### ASSIGNMENT
Pull every line holding the word "does" from the data below and copy it.

### DATA
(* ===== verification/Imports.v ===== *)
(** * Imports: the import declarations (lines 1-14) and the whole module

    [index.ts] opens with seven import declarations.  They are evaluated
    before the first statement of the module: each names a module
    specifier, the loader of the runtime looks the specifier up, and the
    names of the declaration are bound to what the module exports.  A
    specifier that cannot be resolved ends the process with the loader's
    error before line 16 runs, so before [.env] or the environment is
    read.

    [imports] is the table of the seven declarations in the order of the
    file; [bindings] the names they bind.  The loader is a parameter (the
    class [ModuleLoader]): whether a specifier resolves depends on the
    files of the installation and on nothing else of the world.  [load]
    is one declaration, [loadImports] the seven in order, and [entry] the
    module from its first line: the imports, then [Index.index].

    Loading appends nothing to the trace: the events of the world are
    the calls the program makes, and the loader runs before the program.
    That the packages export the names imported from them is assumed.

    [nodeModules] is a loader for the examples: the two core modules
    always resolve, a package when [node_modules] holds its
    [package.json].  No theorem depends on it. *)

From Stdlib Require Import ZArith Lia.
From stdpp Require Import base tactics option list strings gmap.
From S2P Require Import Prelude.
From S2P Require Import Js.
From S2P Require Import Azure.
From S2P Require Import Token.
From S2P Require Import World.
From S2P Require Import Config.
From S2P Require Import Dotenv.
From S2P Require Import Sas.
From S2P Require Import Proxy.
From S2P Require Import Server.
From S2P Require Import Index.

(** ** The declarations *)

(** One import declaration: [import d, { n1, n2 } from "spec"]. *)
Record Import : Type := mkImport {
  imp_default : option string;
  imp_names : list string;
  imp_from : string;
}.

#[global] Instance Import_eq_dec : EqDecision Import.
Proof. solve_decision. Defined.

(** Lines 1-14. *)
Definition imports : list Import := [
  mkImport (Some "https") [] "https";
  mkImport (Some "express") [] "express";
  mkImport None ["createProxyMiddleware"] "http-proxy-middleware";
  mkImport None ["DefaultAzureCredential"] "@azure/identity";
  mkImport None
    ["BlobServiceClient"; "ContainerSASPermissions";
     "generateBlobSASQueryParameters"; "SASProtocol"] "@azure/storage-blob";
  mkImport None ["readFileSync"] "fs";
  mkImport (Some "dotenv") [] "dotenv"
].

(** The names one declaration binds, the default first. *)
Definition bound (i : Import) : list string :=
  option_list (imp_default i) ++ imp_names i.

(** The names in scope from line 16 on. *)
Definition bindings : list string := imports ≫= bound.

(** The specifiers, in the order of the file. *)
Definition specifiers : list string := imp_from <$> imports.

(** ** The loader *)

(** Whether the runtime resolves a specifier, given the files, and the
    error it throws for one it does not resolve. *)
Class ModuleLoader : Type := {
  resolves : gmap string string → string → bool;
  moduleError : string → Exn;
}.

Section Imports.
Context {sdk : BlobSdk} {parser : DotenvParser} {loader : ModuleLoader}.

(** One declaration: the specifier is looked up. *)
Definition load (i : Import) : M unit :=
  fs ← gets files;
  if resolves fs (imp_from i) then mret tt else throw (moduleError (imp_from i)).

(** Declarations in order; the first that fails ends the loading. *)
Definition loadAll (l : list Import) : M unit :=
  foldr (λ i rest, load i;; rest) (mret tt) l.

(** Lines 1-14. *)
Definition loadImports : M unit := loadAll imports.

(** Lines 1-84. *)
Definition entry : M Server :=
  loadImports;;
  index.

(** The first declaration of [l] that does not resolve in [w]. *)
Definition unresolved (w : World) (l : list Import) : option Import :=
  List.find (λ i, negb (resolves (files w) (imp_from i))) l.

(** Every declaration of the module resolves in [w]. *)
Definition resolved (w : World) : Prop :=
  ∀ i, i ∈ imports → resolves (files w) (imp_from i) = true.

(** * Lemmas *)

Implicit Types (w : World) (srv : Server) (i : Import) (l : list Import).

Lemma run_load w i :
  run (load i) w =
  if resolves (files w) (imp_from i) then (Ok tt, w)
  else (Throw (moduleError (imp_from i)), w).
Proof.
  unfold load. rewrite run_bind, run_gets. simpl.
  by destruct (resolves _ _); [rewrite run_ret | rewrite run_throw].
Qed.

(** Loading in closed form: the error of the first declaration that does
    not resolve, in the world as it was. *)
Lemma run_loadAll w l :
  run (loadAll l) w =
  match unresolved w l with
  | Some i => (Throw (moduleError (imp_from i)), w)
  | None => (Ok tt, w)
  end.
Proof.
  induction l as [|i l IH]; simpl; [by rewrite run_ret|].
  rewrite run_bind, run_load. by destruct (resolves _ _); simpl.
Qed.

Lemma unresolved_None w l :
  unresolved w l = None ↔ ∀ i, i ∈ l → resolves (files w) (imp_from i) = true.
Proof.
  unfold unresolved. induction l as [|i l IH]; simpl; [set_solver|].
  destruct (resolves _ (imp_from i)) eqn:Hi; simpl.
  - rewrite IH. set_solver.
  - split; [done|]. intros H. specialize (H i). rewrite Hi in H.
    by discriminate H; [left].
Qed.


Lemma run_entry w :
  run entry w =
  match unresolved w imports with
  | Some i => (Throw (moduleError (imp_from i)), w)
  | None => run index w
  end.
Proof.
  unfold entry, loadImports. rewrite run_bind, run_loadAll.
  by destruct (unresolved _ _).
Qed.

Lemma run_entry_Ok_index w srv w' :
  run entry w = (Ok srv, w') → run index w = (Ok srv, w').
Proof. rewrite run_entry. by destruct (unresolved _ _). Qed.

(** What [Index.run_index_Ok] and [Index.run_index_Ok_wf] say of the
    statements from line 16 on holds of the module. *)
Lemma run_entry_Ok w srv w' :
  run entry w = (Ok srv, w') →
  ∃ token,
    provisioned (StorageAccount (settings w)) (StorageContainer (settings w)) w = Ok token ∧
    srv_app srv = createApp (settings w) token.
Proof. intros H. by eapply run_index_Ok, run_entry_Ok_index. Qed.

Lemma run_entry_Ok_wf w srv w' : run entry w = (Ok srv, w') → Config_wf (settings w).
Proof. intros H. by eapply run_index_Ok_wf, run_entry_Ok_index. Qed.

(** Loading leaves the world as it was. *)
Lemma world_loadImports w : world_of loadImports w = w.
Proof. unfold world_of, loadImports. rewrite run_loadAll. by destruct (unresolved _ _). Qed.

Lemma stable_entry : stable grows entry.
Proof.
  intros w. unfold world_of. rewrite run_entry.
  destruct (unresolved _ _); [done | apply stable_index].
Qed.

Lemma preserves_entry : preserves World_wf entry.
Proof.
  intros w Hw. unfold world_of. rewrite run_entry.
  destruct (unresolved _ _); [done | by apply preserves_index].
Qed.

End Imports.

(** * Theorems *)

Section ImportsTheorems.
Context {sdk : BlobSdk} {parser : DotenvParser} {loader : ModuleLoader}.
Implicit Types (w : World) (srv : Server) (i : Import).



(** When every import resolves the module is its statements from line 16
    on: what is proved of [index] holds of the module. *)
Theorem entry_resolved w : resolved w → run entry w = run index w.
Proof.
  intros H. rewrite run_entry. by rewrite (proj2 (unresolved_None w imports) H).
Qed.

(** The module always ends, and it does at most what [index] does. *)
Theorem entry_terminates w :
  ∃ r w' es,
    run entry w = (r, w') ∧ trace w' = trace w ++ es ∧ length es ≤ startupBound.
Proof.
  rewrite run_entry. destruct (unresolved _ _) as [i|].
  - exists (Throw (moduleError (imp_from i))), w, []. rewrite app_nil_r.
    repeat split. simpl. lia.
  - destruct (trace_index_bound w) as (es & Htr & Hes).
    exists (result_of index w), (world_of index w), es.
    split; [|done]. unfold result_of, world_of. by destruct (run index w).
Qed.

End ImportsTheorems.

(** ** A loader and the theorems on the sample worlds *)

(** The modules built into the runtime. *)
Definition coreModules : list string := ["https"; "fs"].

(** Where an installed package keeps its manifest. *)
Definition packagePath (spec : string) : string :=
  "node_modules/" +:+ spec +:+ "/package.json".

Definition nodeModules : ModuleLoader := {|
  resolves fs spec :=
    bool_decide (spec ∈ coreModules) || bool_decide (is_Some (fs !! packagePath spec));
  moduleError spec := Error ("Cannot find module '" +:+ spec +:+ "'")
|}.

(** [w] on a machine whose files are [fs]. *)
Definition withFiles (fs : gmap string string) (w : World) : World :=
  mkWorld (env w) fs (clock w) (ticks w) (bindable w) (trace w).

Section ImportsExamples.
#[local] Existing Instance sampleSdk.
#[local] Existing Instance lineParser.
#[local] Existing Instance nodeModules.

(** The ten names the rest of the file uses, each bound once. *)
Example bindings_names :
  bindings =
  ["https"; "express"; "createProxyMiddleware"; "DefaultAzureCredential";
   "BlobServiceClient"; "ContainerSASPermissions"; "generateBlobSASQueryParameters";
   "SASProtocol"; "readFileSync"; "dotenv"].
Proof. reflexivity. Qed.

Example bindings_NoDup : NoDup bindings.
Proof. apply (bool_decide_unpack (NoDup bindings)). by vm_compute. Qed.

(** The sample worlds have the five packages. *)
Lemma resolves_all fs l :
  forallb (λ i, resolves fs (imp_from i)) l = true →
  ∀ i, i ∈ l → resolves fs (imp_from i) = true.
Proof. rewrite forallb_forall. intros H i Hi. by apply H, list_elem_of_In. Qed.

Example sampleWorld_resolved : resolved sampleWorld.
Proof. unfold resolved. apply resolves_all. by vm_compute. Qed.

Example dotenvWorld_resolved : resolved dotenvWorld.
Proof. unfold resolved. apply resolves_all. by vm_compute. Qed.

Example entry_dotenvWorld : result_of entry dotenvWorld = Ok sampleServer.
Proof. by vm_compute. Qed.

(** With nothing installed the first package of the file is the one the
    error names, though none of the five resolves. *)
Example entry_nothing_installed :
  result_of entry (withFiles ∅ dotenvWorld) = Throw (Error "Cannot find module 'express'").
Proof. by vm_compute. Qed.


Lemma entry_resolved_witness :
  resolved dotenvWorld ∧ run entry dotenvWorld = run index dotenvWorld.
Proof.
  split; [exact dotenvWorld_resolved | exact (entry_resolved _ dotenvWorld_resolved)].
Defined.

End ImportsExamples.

### WORKED SOLUTION
    error it throws for one it does not resolve. *)
(** The first declaration of [l] that does not resolve in [w]. *)
(** Loading in closed form: the error of the first declaration that does
(** The module always ends, and it does at most what [index] does. *)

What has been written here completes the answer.